The impending end of a person’s teenage years is an awkward time for anyone. Ideals that were held dear growing up are challenged, new ideas are constantly being introduced and incorporated. As a result, individuals can change drastically in a matter of months. For Cloud Nothings, that sort of change is evident in the band’s music, even if it’s not true in their personal lives. Attack On Memory is not a complete overhaul in the sound they’ve cultivated to this point in their career, but it represents a different trajectory, certainly.
The band’s self-titled 2011 debut marked off a corner of the lo-fi/punk market for the Cleveland four-piece. It was a burst of snotty energy, dressed down in Converse and an attitude of underdog entitlement; Cloud Nothings was confident and quick in its catchiness.
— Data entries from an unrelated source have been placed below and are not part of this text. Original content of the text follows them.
(* ===== verification/EndpointTests.v ===== *)
(** The unit tests of the protocol cores ([mod tests] of [rust/telesthete/src/channel.rs],
    [board.rs] and [drop_channel.rs]), replayed against the model. A failed assertion is a
    panic. Hashes and JSON bodies are stand-ins of the libraries'; the tests that pin
    their values are not here, nor is the Drop test of two windows, for its size. *)

From S2P Require Import Prelude Crypto Fragment Channel Board Drop WireTests.

(** * Channel *)

Definition core : ChannelCore := ChannelCore_new DEFAULT_WINDOW DEFAULT_RTO.

Fixpoint take_in (frames : list bytes) (dst : ChannelCore) : outcome ChannelCore :=
  match frames with
  | [] => Ret dst
  | b :: frames' => f ← unwrap (frame_parse b); dst ← on_frame 0 f dst; take_in frames' dst
  end.

(** [shuttle(&mut src, &mut dst)]. *)
Definition shuttle (src dst : ChannelCore) : outcome (ChannelCore * ChannelCore) :=
  dst ← take_in (outbox src) dst; Ret (set_outbox [] src, dst).

Definition in_state (s : ConnState) (c : ChannelCore) : outcome () := assert_eq (state c) s.
Definition first_frame (c : ChannelCore) : outcome ChannelFrame := unwrap (head (outbox c) ≫= frame_parse).

Definition handshake : outcome (ChannelCore * ChannelCore) :=
  '(init, resp) ← shuttle (connect core) core;
  '(resp, init) ← shuttle resp init;
  '(init, resp) ← shuttle init resp;
  in_state Established init;; in_state Established resp;;
  Ret (init, resp).

Definition three_way_handshake_seq_and_ack : bool := passes (
  let init := connect core in
  in_state SynSent init;;
  syn ← first_frame init;
  assert_eq (f_flags syn, f_seq syn, f_ack_num syn) (FLAG_SYN, 0, 0)%Z;;
  '(init, resp) ← shuttle init core;
  in_state Established resp;;
  synack ← first_frame resp;
  assert_eq (f_flags synack, f_seq synack, f_ack_num synack) (Z.lor FLAG_SYN FLAG_ACK, 0, 1)%Z;;
  '(resp, init) ← shuttle resp init;
  in_state Established init;; assert (just_established init);;
  a ← first_frame init;
  assert_eq (f_flags a, f_ack_num a) (FLAG_ACK, 1)%Z;;
  '(_, resp) ← shuttle init resp;
  assert (negb (has_unacked resp))).

(** The random fragment id of each message. *)
Definition fid_of (i : Z) : bytes := replicate 12 Byte.x09 ++ to_be_bytes 4 i.

Fixpoint send_all_messages (i : Z) (ms : list bytes) (c : ChannelCore) : outcome ChannelCore :=
  match ms with [] => Ret c | m :: ms' => c ← send_message (fid_of i) m c; send_all_messages (i + 1) ms' c end.

Fixpoint back_and_forth (n : nat) (init resp : ChannelCore) : outcome (ChannelCore * ChannelCore) :=
  match n with
  | 0 => Ret (init, resp)
  | S n' => '(init, resp) ← shuttle init resp; '(resp, init) ← shuttle resp init; back_and_forth n' init resp
  end.

Definition reliable_in_order_delivery : bool := passes (
  '(init, resp) ← handshake;
  let ms := (λ i, replicate 3 (z2b i)) <$> seqZ 0 5 in
  init ← send_all_messages 0 ms init;
  '(_, resp) ← back_and_forth 4 init resp;
  assert_eq (delivered resp) ms).

Definition large_message_fragments_and_reassembles : bool := passes (
  '(init, resp) ← handshake;
  let msg := cycle 251 6000 in
  init ← send_message (fid_of 0) msg init;
  assert (bool_decide (1 < length (unacked init)));;
  '(_, resp) ← back_and_forth 4 init resp;
  assert_eq (delivered resp) [msg]).

Definition retransmission_recovers_lost_frame : bool := passes (
  '(init, resp) ← handshake;
  init ← send_message (fid_of 0) (str_bytes "needs-retransmit") init;
  let init := set_outbox [] init in
  assert (has_unacked init);;
  '(_, resp) ← shuttle (on_timeout init) resp;
  assert_eq (delivered resp) [str_bytes "needs-retransmit"]).

Definition rst_tears_down_and_stops_retransmitting : bool := passes (
  '(init, resp) ← handshake;
  init ← send_message (fid_of 0) (str_bytes "inflight") init;
  assert (has_unacked init);;
  '(_, init) ← shuttle (emit FLAG_RST 0 [] resp) init;
  in_state Closed init;; assert (dead init);; assert (negb (has_unacked init));;
  assert_eq (outbox (on_timeout (set_outbox [] init))) []).

Fixpoint timeouts (n : nat) (c : ChannelCore) : outcome ChannelCore :=
  match n with 0 => Ret c | S n' => assert (negb (dead c));; timeouts n' (on_timeout (set_outbox [] c)) end.

Definition dead_peer_retransmit_cap_tears_down : bool := passes (
  '(init, _) ← handshake;
  init ← send_message (fid_of 0) (str_bytes "into-the-void") init;
  init ← timeouts (Z.to_nat MAX_RETRIES) init;
  let init := on_timeout (set_outbox [] init) in
  assert (dead init);; assert_eq (outbox init) [];; assert (negb (has_unacked init))).

Definition ack_num_clamped_to_send_next : bool := passes (
  '(init, _) ← handshake;
  init ← send_all_messages 0 [str_bytes "a"; str_bytes "b"] init;
  let inflight := length (unacked init) in
  assert (bool_decide (1 ≤ inflight));;
  let init := ack u64_max init in
  assert (negb (has_unacked init) || bool_decide (length (unacked init) ≤ inflight));;
  assert (send_next init <? 100)%Z).

Definition reorder_buffer_bounded_by_window : bool := passes (
  resp ← on_frame 0 (mkFrame FLAG_SYN 0 32 0 []) (ChannelCore_new 4 DEFAULT_RTO);
  in_state Established resp;;
  cs ← fragment (str_bytes "x") MAX_CHUNK_PAYLOAD (replicate 16 Byte.x09);
  resp ← on_frame 0 (mkFrame FLAG_ACK 0 32 1000 (chunk cs 0)) resp;
  assert (bool_decide (map_to_list (recv_buffer resp) = []))).

Definition duplicate_frame_delivered_once : bool := passes (
  '(init, resp) ← handshake;
  init ← send_message (fid_of 0) (str_bytes "dup") init;
  f ← first_frame init;
  resp ← on_frame 0 f resp; resp ← on_frame 0 f resp;
  assert_eq (delivered resp) [str_bytes "dup"]).

Definition cumulative_ack_clears_send_buffer : bool := passes (
  '(init, resp) ← handshake;
  init ← send_all_messages 0 [[Byte.x00]; [Byte.x01]; [Byte.x02]] init;
  assert_eq (length (unacked init)) 3;;
  '(init, resp) ← shuttle init resp;
  '(_, init) ← shuttle resp init;
  assert (negb (has_unacked init))).

Definition out_of_order_frames_reordered : bool := passes (
  '(init, resp) ← handshake;
  init ← send_all_messages 0 [[Byte.x0a]; [Byte.x14]] init;
  f0 ← unwrap (outbox init !! 0 ≫= frame_parse);
  f1 ← unwrap (outbox init !! 1 ≫= frame_parse);
  resp ← on_frame 0 f1 resp;
  assert_eq (delivered resp) [];;
  resp ← on_frame 0 f0 resp;
  assert_eq (delivered resp) [[Byte.x0a]; [Byte.x14]]).

Definition close_sends_fin_and_marks_peer_closed : bool := passes (
  '(init, resp) ← handshake;
  let init := close init in
  in_state FinSent init;;
  '(_, resp) ← shuttle init resp;
  assert (peer_closed resp)).

Definition channel_tests : list bool :=
  [three_way_handshake_seq_and_ack; reliable_in_order_delivery; large_message_fragments_and_reassembles; retransmission_recovers_lost_frame;
   rst_tears_down_and_stops_retransmitting; dead_peer_retransmit_cap_tears_down; ack_num_clamped_to_send_next;
   reorder_buffer_bounded_by_window; duplicate_frame_delivered_once; cumulative_ack_clears_send_buffer; out_of_order_frames_reordered;
   close_sends_fin_and_marks_peer_closed].

Lemma channel_tests_pass : Forall (eq true) channel_tests.
Proof. vm_compute. repeat constructor. Qed.

(** * Board *)

(** The values are strings; JSON null is one of them. *)
Definition null : string := "null".

Fixpoint merges (ps : list (SetPayload string)) (b : BoardCore string) : BoardCore string :=
  match ps with [] => b | p :: ps' => merges ps' (merge_entry p b).1 end.

Definition set_replicates_and_get : bool := passes (
  let '(a, p) := board_set "cursor" "{x:4,y:2}"%string (BoardCore_new "alice") in
  let b := merges [p] (BoardCore_new "bob") in
  assert_eq (board_get "cursor" b) (Some "{x:4,y:2}"%string);;
  assert_eq (size (board_items b)) 1).

Definition lww_merge_higher_lamport_wins : bool := passes (
  let '(a, p1) := board_set "k" "from-alice"%string (BoardCore_new "alice") in
  let b := merges [p1] (BoardCore_new "bob") in
  let '(b, p2) := board_set "k" "from-bob"%string b in
  let a := merges [p2] a in
  assert_eq (board_get "k" a) (Some "from-bob"%string);;
  assert_eq (board_get "k" b) (Some "from-bob"%string)).

Definition equal_lamport_actor_tiebreak : bool := passes (
  let '(a, pa) := board_set "k" "alice-val"%string (BoardCore_new "alice") in
  let '(b, pb) := board_set "k" "bob-val"%string (BoardCore_new "bob") in
  let b := merges [pa] b in
  let a := merges [pb] a in
  assert_eq (board_get "k" a) (Some "bob-val"%string);;
  assert_eq (board_get "k" b) (Some "bob-val"%string)).

Definition delete_tombstone_propagates : bool := passes (
  let '(a, p1) := board_set "k" "1"%string (BoardCore_new "alice") in
  let '(a, p2) := board_delete null "k" a in
  let b := merges [p1; p2] (BoardCore_new "bob") in
  assert_eq (board_get "k" b) None;; assert_eq (size (board_items b)) 0;;
  e ← unwrap (board_entry "k" b); assert (e_deleted e)).

Definition stale_merge_is_ignored : bool := passes (
  let '(a, _) := board_set "k" "new"%string (BoardCore_new "alice") in
  let '(a, _) := board_set "k" "newer"%string a in
  let '(a, changed) := merge_entry (mkSet "k" "old"%string (1%Z, "zzz"%string) false) a in
  assert (negb changed);; assert_eq (board_get "k" a) (Some "newer"%string)).

(** A stand-in of the hash, over all of its input. *)
Definition test_crates : Crates := {|
  chacha_encrypt := sample_seal;
  chacha_decrypt := sample_open;
  aes_new_from_slice k := Nat.eqb (length k) 32;
  aes_encrypt := sample_seal;
  aes_decrypt := sample_open;
  sha256 m := to_be_bytes 32 (foldl (λ h b, Z.land (h * 33 + b2z b + 1) (2 ^ 32 - 1))%Z 0%Z m);
  hkdf_sha256 salt ikm info n := to_be_bytes n (from_be_bytes (salt ++ ikm ++ info));
|}.
#[local] Existing Instance test_crates.

Definition digest_equal_iff_converged : bool := passes (
  let '(a, p1) := board_set "x" "1"%string (BoardCore_new "alice") in
  let '(a, p2) := board_set "y" "2"%string a in
  let b := BoardCore_new "bob" in
  assert (bool_decide (digest a ≠ digest b));;
  let b := merges [p1; p2] b in
  assert_eq (digest a) (digest b);;
  let '(b, p3) := board_set "z" "3"%string b in
  assert (bool_decide (digest a ≠ digest b));;
  let a := merges [p3] a in
  assert_eq (digest a) (digest b)).

Fixpoint spin (n : nat) (a : BoardCore string) : BoardCore string * list (SetPayload string) :=
  match n with
  | 0 => (a, [])
  | S n' => let '(a, p) := board_set "k" "spin"%string a in let '(a, ps) := spin n' a in (a, p :: ps)
  end.

Definition lamport_advances_past_merged_clock : bool := passes (
  let '(a, ps) := spin 5 (BoardCore_new "alice") in
  let b := merges ps (BoardCore_new "bob") in
  let '(b, p) := board_set "k" "bob-wins"%string b in
  e ← unwrap (board_entry "k" b); assert_eq (e_lamport e) 6%Z;;
  assert_eq (board_get "k" (merges [p] a)) (Some "bob-wins"%string)).

Definition board_tests : list bool :=
  [set_replicates_and_get; lww_merge_higher_lamport_wins; equal_lamport_actor_tiebreak; delete_tombstone_propagates; stale_merge_is_ignored;
   digest_equal_iff_converged; lamport_advances_past_merged_clock].

Lemma board_tests_pass : Forall (eq true) board_tests.
Proof. vm_compute. repeat constructor. Qed.

(** * Drop *)

#[local] Existing Instance sample_json.

Definition saddr : string := "127.0.0.1:1".
Definition raddr : string := "127.0.0.2:1".

(** The generator of the test data. *)
Fixpoint lcg (n : nat) (state : Z) : bytes :=
  match n with
  | 0 => []
  | S n' => let state := Z.land (state * 1664525 + 1013904223) (2 ^ 32 - 1) in z2b (Z.shiftr state 24) :: lcg n' state
  end.
Definition test_bytes (n : nat) (seed : Z) : bytes := lcg n (Z.land (seed * 2654435761 + 1) (2 ^ 32 - 1)).

Fixpoint receive_all (fs : list bytes) (r : DropReceiverCore) : outcome (DropReceiverCore * list bytes) :=
  match fs with
  | [] => Ret (r, [])
  | f :: fs' => '(r, out) ← receiver_handle_frame saddr f 0 r; '(r, rest) ← receive_all fs' r; Ret (r, out ++ rest)
  end.
Fixpoint serve_all (fs : list bytes) (s : DropSenderCore) : DropSenderCore * list bytes * list bool :=
  match fs with
  | [] => (s, [], [])
  | f :: fs' =>
      let '(s, out, v) := sender_handle_frame raddr f s in
      let '(s, rest, vs) := serve_all fs' s in
      (s, out ++ rest, match v with Some ok => ok :: vs | None => vs end)
  end.

(** [pump]: up to 300 rounds, until both queues are drained. *)
Fixpoint pump_rounds (n : nat) (s : DropSenderCore) (r : DropReceiverCore) (to_receiver : list bytes)
    : outcome (DropSenderCore * DropReceiverCore * list bool) :=
  match n, to_receiver with
  | 0, _ | _, [] => Ret (s, r, [])
  | S n', _ =>
      '(r, to_sender) ← receive_all to_receiver r;
      let '(s, to_receiver, vs) := serve_all to_sender s in
      '(s, r, vs') ← pump_rounds n' s r to_receiver;
      Ret (s, r, vs ++ vs')
  end.
Definition pump_drop := pump_rounds 300.

Definition small_file_transfers_and_verifies : bool := passes (
  let data := str_bytes "hello drop" in
  let s := DropSenderCore_new "blob.bin" data in
  '(s, r, verdicts) ← pump_drop s (DropReceiverCore_new ∅) [offer_frame s];
  assert_eq (r_verified r) (Some true);;
  assert_eq (take_completion r).2 (Some (data, true));;
  assert_eq (s_completed s !! raddr) (Some true);; assert_eq verdicts [true]).

Definition resume_requests_only_missing_chunks : bool := passes (
  let data := test_bytes 10240 2 in
  let have := list_to_map ((λ i, (i, chunk_of data i)) <$> [0; 1; 2; 5; 9]%Z) in
  let s := DropSenderCore_new "blob.bin" data in
  '(s, r, _) ← pump_drop s (DropReceiverCore_new have) [offer_frame s];
  assert_eq (r_verified r) (Some true);;
  missing ← missing_ranges r; assert_eq missing []).

Definition lost_chunks_rerequested_on_tick : bool := passes (
  let s := DropSenderCore_new "blob.bin" (test_bytes 4096 3) in
  '(r, request) ← receiver_handle_frame saddr (offer_frame s) 0 (DropReceiverCore_new ∅);
  let '(s, _, _) := serve_all request s in
  assert_eq (r_verified r) None;;
  '(r, rerequest) ← tick 2000 r;
  assert (bool_decide (rerequest ≠ []));;
  let '(s, to_receiver, _) := serve_all rerequest s in
  '(s, r, _) ← pump_drop s r to_receiver;
  assert_eq (r_verified r) (Some true)).

Definition corrupted_transfer_reports_mismatch : bool := passes (
  let data := test_bytes 2048 4 in
  let s := DropSenderCore_new "blob.bin" data in
  '(r, request) ← receiver_handle_frame saddr (offer_frame s) 0 (DropReceiverCore_new ∅);
  let s := mkSender (s_name s) (test_bytes (length data) 999) (s_total_chunks s) (s_sha256 s) (s_completed s) in
  let '(s, to_receiver, _) := serve_all request s in
  '(s, r, verdicts) ← pump_drop s r to_receiver;
  assert_eq (r_verified r) (Some false);;
  assert_eq verdicts [false];; assert_eq (s_completed s !! raddr) (Some false)).

Definition hostile_request_is_clamped : bool := passes (
  let s := DropSenderCore_new "blob.bin" (test_bytes 3072 5) in
  let '(s, frames, _) := sender_handle_frame raddr (TYPE_REQUEST :: request_to_vec [(0, 10000000)%Z]) s in
  assert (len frames <=? s_total_chunks s)%Z;;
  let '(s, frames, _) := sender_handle_frame raddr (TYPE_REQUEST :: request_to_vec [(-5, 2)%Z]) s in
  assert_eq (length frames) 2).

Definition empty_file : bool := passes (
  let s := DropSenderCore_new "empty.bin" [] in
  assert_eq (s_total_chunks s) 1%Z;;
  '(s, r, _) ← pump_drop s (DropReceiverCore_new ∅) [offer_frame s];
  assert_eq (r_verified r) (Some true);;
  assert_eq (take_completion r).2 (Some ([], true))).

Definition drop_tests : list bool :=
  [small_file_transfers_and_verifies; resume_requests_only_missing_chunks; lost_chunks_rerequested_on_tick; corrupted_transfer_reports_mismatch;
   hostile_request_is_clamped; empty_file].

Lemma drop_tests_pass : Forall (eq true) drop_tests.
Proof. vm_compute. repeat constructor. Qed.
Attack On Memory, however, while it retains much of that attitude, proves that the band can do more than write two-minute screeds railing against the popular kids in his high school. Dylan Baldi, the force behind Cloud Nothings, has been hurt, and he’s unafraid to let that natural heartbreak work itself out on its own terms. It’s a universal truth: the end of teenaged love is a fertile ground for crappy art, although in the case of Cloud Nothings, it ends up being pretty damn spectacular.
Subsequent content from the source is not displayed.